- _WORK ORDER_:
If a line in the data below includes the string "split", please return a copy of it.

- _Collection entries_:
(** X17.  A boost shows nothing and stores nothing: it leaves the cache,
    the configuration, the file system and the window as they were, and
    only adds lines to the output channel. *)
Theorem boostPrompt_only_logs (h : Host) (promptText : jsstring)
    (model : LanguageModelChat) (context : ExtensionContext) (w : World) :
  onlyLogged w (after (boostPrompt h promptText model context) w)
  /\ exists lines,
       outputChannel (after (boostPrompt h promptText model context) w)
       = outputChannel w ++ lines
       /\ In (LogBoosting (length promptText)) lines.
Proof.
  unfold boostPrompt, onlyLogged. run.
  rewrite readInstructionFile_after. cbn [fst snd].
  destruct (fs w (getInstructionFilePath h context)) as [|content|err0];
    destruct (sendRequest model _) as [[response|]|err]; cbn [fst snd];
    try destruct (forAwait (text response) emptyString) as [enhanced|err'];
    cbn [fst snd];
    try destruct (truthy (trim enhanced)); cbn;
    (split; [auto|]); rewrite <- ?app_assoc; cbn [app];
    (eexists; split; [reflexivity | cbn; auto]).
Qed.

- _EXERCISE OUTPUT_:
    (split; [auto|]); rewrite <- ?app_assoc; cbn [app];
    (eexists; split; [reflexivity | cbn; auto]).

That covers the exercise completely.